Da mesma forma, o pedido de avaliação psiquiátrica não foi concedido. A juíza explicou que tal exame depende da instauração de um incidente de insanidade mental, um procedimento formal e autônomo que requer elementos concretos que levantem dúvidas sobre a saúde mental do réu. Como a defesa não apresentou nenhum laudo, relatório médico ou sequer apontou comportamentos anômalos do acusado durante o processo, o pedido foi considerado "genérico e destituído de suporte probatório mínimo".
Barbaridade
O caso, que chocou a opinião pública e mobilizou a Delegacia de Repressão a Crimes Ambientais (DRCA), remonta a operação realizada no início de setembro de 2025. Ao adentrar um imóvel localizado na Quadra 60 da Avenida Floriano Peixoto, em Planaltina, policiais e peritos do CEPEMA depararam-se com uma cena descrita como "insalubre": 10 cães mortos e outros dois vivos, mas em estado de caquexia (extrema desnutrição e fraqueza), convivendo com fezes ressequidas e sem acesso a água ou alimento.
A investigação apurou que Fagotti operava no local um negócio de hospedagem remunerada de cães, sem a devida licença. Vizinhos relataram à polícia que já percebiam maus odores emanando do local desde julho daquele ano. O Ministério Público do Distrito Federal e Territórios (MPDFT) ofereceu denúncia contra ele, tipificando os crimes sob a Lei de Crimes Ambientais (Lei 9.605/98). A acusação detalha que os animais estavam sob a guarda remunerada do acusado, inclusive três que haviam sido resgatados por uma tutora identificada.

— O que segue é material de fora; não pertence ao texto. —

Definition vmctx_vmfunction_import (index : Z) : outcome E Z :=
  nth_member vmctx_imported_functions_begin (vo_num_imported_funcs o) VMFunctionImport_layout index.
Definition vmctx_vmfunction_import_wasm_call index :=
  field_of (vmctx_vmfunction_import index) VMFunctionImport_layout 0.
Definition vmctx_vmfunction_import_array_call index :=
  field_of (vmctx_vmfunction_import index) VMFunctionImport_layout 1.
Definition vmctx_vmfunction_import_vmctx index :=
  field_of (vmctx_vmfunction_import index) VMFunctionImport_layout 2.

Definition vmctx_vmtable_import (index : Z) : outcome E Z :=
  nth_member vmctx_imported_tables_begin (vo_num_imported_tables o) VMTableImport_layout index.
Definition vmctx_vmtable_import_from index := field_of (vmctx_vmtable_import index) VMTableImport_layout 0.
Definition vmctx_vmtable_import_vmctx index := field_of (vmctx_vmtable_import index) VMTableImport_layout 1.

Definition vmctx_vmmemory_import (index : Z) : outcome E Z :=
  nth_member vmctx_imported_memories_begin (vo_num_imported_memories o) VMMemoryImport_layout index.
Definition vmctx_vmmemory_import_from index := field_of (vmctx_vmmemory_import index) VMMemoryImport_layout 0.
Definition vmctx_vmmemory_import_vmctx index := field_of (vmctx_vmmemory_import index) VMMemoryImport_layout 1.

O caso agora segue para a fase de produção de provas, onde as teses de acusação e defesa serão, finalmente, colocadas à prova. Enquanto isso, Victor Fagotti responderá ao processo em liberdade, mas sob a sombra de um rígido controle judicial que busca, acima de tudo, evitar que uma tragédia animal como a ocorrida em Planaltina se repita.